Velocity and Variety are beginning to be really taken into account in the sense that they are finally getting organized:
● Velocity thanks to Streaming platforms,
● Variety thanks to the metadata modeling possible at the Data Catalog level.
There is the question of better organizing the assets, better exploiting them and increasing the quality of data in a more industrial context and with better access to tools for professionals.
These two topics are particularly hot. The first is technical. The second is more focused on the description of information, and is a total response to the major challenge of Data-as-a-Service.
Data Catalogs are metadata directories. They describe the information, identify and locate it, sometimes also allowing, via governance functionalities, to trace the transformations that data undergoes through its multiple treatments, thus contributing to the objective of Data Quality.
Business combinations and information system mergers are one of the levers for the implementation of these catalogs, whose market is still fragmented by the very heterogeneous origin of the players that make it up.
The size of the reference data also remains essential, and the quality of the data depends on a clear construction of the reference data and their proper use to feed the entire information system. This field, which has existed for some fifteen years, remains at the center of reflection and work, and demonstrates all its importance in a strategy of transversal information system.
Data Analysis and Data Science remain leading areas of Data and are being modernized.
It is not always easy to be creative if technology constrains us too much in the implementation of our use cases. What analysts now want is the means to quickly and easily apply statistical algorithms to their data, to build models quickly and determine their reliability immediately.
Although knowledge of Python and R remains central, the use of Data Science-in-a-box platforms such as Tibco Data Science, Dataiku and Alteryx help accelerate analysis.

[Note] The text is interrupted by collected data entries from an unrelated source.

Lemma foldM_append_fine ps b :
  Buffer.wf b → Forall (fun d => zlen d ≤ Buffer.max_size) ps →
  fine (fun b' => Buffer.wf b' ∧ Buffer.content b' = Buffer.content b ++ concat ps) (foldM Buffer.append ps b).
Proof.
  intros Hb Hps. revert b Hb. induction Hps as [|d ps Hd _ IH]; intros b Hb; simpl; [by rewrite app_nil_r|].
  eapply fine_bind; [by apply Buffer.append_fine|]. intros b1 [Hb1 Hc1].
  eapply fine_impl; [by apply IH|]. intros b2 [Hb2 Hc2]. by rewrite Hc2, Hc1, app_assoc.
Qed.

Lemma pieces_small r : sendable r → Forall (fun d => zlen d ≤ Buffer.max_size) (pieces r).
Proof.
  intros [Hv Hm Hb Hh]. unfold pieces. pose proof (zlen_nonneg (HttpResponse.body_ r)).
  pose proof (dec_body_length (zlen (HttpResponse.body_ r))). unfold Buffer.max_size in *.
  apply Forall_app. split; [|apply Forall_app; split; [|apply Forall_app; split]].
  - repeat constructor; [|exact Hm|discriminate].
    destruct (HttpResponse.version_ r), (HttpResponse.statusCode_ r); discriminate.
  - unfold connection_pieces. destruct (HttpResponse.closeConnection_ r); repeat constructor; try discriminate.
    rewrite !zlen_app. change (zlen (bytes "Content-Length: ")) with 16. change (zlen HttpResponse.crlf) with 2. lia.
  - apply Forall_concat. apply Forall_map. apply Forall_forall. intros h Hin. destruct (Hh h Hin).
    repeat constructor; try discriminate; done.
  - repeat constructor; [discriminate | lia].
Qed.

(** The response in a fresh buffer. *)
Lemma response_buffer r b :
  sendable r → Buffer.wf b →
  fine (fun b' => Buffer.wf b' ∧ Buffer.content b' = Buffer.content b ++ wire r)
    (HttpResponse.appendToBuffer iteration r b).
Proof.
  intros Hr Hb. rewrite appendToBuffer_pieces by done. apply foldM_append_fine; [done | by apply pieces_small].
Qed.
End Wire.

(** ** Sending a local buffer from the loop's thread *)
Section Respond.
Variable sys_write : nat → list byte → write_outcome.
Hypothesis write_bounded : ∀ n d k, sys_write n d = Wrote k → 0 ≤ k ≤ zlen d.

Lemma cinv_buffers w bs :
  cinv w → (∀ p b, bs !! p = Some b → Buffer.wf b) →
  Forall (functor_fits (set_buffers bs w)) (pending_functors_ (loop_ w)) → cinv (set_buffers bs w).
Proof.
  intros [Hl Hin Ho Hst Hbs Hp (c & Hc & Hfit) Hsh Hcl] Hwf Hf. constructor; try done. by exists c.
Qed.

Lemma cinv_local w l b :
  cinv w → Buffer.wf b → buffers w !! l = None → cinv (set_buffers (<[l := b]> (buffers w)) w).
Proof.
  intros Hi Hb Hl. apply cinv_buffers; [done| |].
  - intros p b'. destruct (decide (p = l)) as [->|Hne].
    + rewrite lookup_insert_eq. by intros [= <-].
    + rewrite lookup_insert_ne by done. apply (ci_buffers _ Hi).
  - eapply Forall_impl; [apply (ci_pending _ Hi)|]. intros f. apply functor_fits_mono; [done| |done].
    intros p Hp. cbn [buffers set_buffers]. destruct (decide (p = l)) as [->|Hne].
    + rewrite lookup_insert_eq. by eexists.
    + by rewrite lookup_insert_ne.
Qed.

(** What becomes of the connection when a response is sent through the buffer at [l]. *)
Record responded (l : positive) (data : list byte) (close : bool) (w w' : world) : Prop := {
  rs_cinv : cinv (set_buffers (delete l (buffers w')) w');
  rs_buffers : delete l (buffers w') = buffers w;
  rs_strings : strings w' = strings w;
  rs_input : input_buffer_ (conn w') = input_buffer_ (conn w);
  rs_stream : accepted sys_write data w w';
  rs_state : state_ (conn w') = if close then kDisconnecting else kConnected;
  rs_shut : close = true → out w' = [] → write_shutdown w' = true;
  rs_pending : ∃ fs, pending_functors_ (loop_ w') = pending_functors_ (loop_ w) ++ fs ∧ Forall free_functor fs
}.

Lemma drop_local_cinv w l w2 fs :
  cinv w → buffers w !! l = None → cinv w2 → delete l (buffers w2) = buffers w → strings w2 = strings w →
  (rank (state_ (conn w)) ≤ rank (state_ (conn w2)))%nat →
  pending_functors_ (loop_ w2) = pending_functors_ (loop_ w) ++ fs → Forall free_functor fs →
  cinv (set_buffers (delete l (buffers w2)) w2).
Proof.
  intros Hi Hl Hi2 Hd Hs Hr Hp Hfs. rewrite Hd. apply cinv_buffers; [done | apply (ci_buffers _ Hi)|].
  rewrite Hp. apply Forall_app. split.
  - eapply Forall_impl; [apply (ci_pending _ Hi)|]. intros f. apply functor_fits_mono; [|done|done].
    intros p. cbn [strings set_buffers]. by rewrite Hs.
  - eapply Forall_impl; [exact Hfs|]. by intros [].
Qed.

(** The state after the [send] alone, with the local buffer still there. *)
Record sent_from (l : positive) (data : list byte) (w w1 : world) : Prop := {
  sf_cinv : cinv w1;
  sf_state : state_ (conn w1) = kConnected;
  sf_buffers : delete l (buffers w1) = buffers w;
  sf_strings : strings w1 = strings w;
  sf_input : input_buffer_ (conn w1) = input_buffer_ (conn w);
  sf_stream : accepted sys_write data w w1;
  sf_pending : ∃ fs, pending_functors_ (loop_ w1) = pending_functors_ (loop_ w) ++ fs ∧ Forall free_functor fs
}.

Lemma send_local_ok w l buf :
  cinv w → state_ (conn w) = kConnected → buffers w !! l = None → Buffer.wf buf →
  fine (sent_from l (Buffer.content buf) w)
    (send_buffer sys_write true (UserBuffer l) (set_buffers (<[l := buf]> (buffers w)) w)).
Proof.
  intros Hi Hs Hl Hb. set (w0 := set_buffers _ w).
  pose proof (cinv_local w l buf Hi Hb Hl) as Hi0. fold w0 in Hi0.
  assert (Hget : get_buffer (UserBuffer l) w0 = Some buf) by apply lookup_insert_eq.
  destruct (get_buffer_ok _ _ _ Hi0 Hget) as [_ Hlen].
  unfold send_buffer. rewrite decide_True by exact Hs. rewrite Hget, Buffer.toString_content, bind_Ok by done.
  eapply fine_bind; [by apply (send_connected_ok sys_write write_bounded w0)|].
  intros w' Hsent. cbn [fine].
  pose proof (sent_good sys_write write_bounded _ _ _ Hi0 Hs Hsent) as (Hi' & _ & _).
  pose proof (sent_accepted _ _ _ _ Hsent) as Hacc. destruct (sent_functors _ _ _ _ Hsent) as (fs & Hfs & Hfree).
  destruct Hsent as [_ _ _ _ _ _ [o Hcn] (Hst & Hbu & _ & _)].
  constructor; try done.
  - apply put_buffer_good; [done | by apply Buffer.retrieveAll_spec |].
    cbn [get_buffer]. rewrite Hbu. unfold w0. cbn [buffers set_buffers]. rewrite lookup_insert_eq. by eexists.
  - cbn [put_buffer conn set_buffers]. by rewrite Hcn.
  - cbn [put_buffer buffers set_buffers]. rewrite Hbu. unfold w0. cbn [buffers set_buffers].
    by rewrite insert_insert_eq, delete_insert_id.
  - cbn [put_buffer conn set_buffers]. by rewrite Hcn.
  - by exists fs.
Qed.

At stake are the reliability of the model and the rapid detection of correlations between variables.
If the data is readily available (notably thanks to data virtualization technologies), and if the question is no longer how to build a model (Python or Alteryx does it for you), then it becomes simpler to multiply tests to find usable models (for prediction or prescription purposes).
Reducing the time spent building models helps to maintain the creativity of teams and the technology can be used to support ideation sessions where it becomes easier to test all the ideas that come to mind.
This also liberates time for DataViz, which remains a field in its own right and covers more methodological and didactic aspects than before. Storytelling has become a subject in its own right and it is important to know how to build your discourse around representations, by communicating hypotheses.
The data value chain remains simple, but the tools that make it up have multiplied and become more complex. In spite of the emergence of de facto standards, it is important to maintain a thorough knowledge of the tools, platforms and their positioning, in order to build efficient data acquisition and exploitation chains that are likely to cover all use cases.
In this context, several bricks currently stand out:
● Storage, where technologies are diversifying. Our recent studies around VoltDB, MongoDB or DataStax show the dynamism that exists in this sector and the need to closely monitor its evolution,
● Streaming, for real-time feeding of data consumers,
● Data virtualization, which creates secure and up-to-date business views without creating new databases, and exposes its views in the form of APIs, reinforcing the information system’s APIzation strategy.
These platforms are being consolidated and enriched to provide turnkey development workshops, designed to improve access performance, data governance and data quality.
This would be incomplete without mentioning the industrialization of data engineering chains, which require a high degree of specialization, involving in-depth reflection on roles and processes, and therefore on the governance of data management. It is a subject we have addressed in a white paper six years ago, which requires a complete overhaul, and which will be updated by the end of the year.
To help our customers build and deploy a data strategy that serves all users, it is important to consider all of these aspects and the construction of these new-generation platforms from the perspective of a comprehensive, iterative program, federated around data quality as a transverse discipline.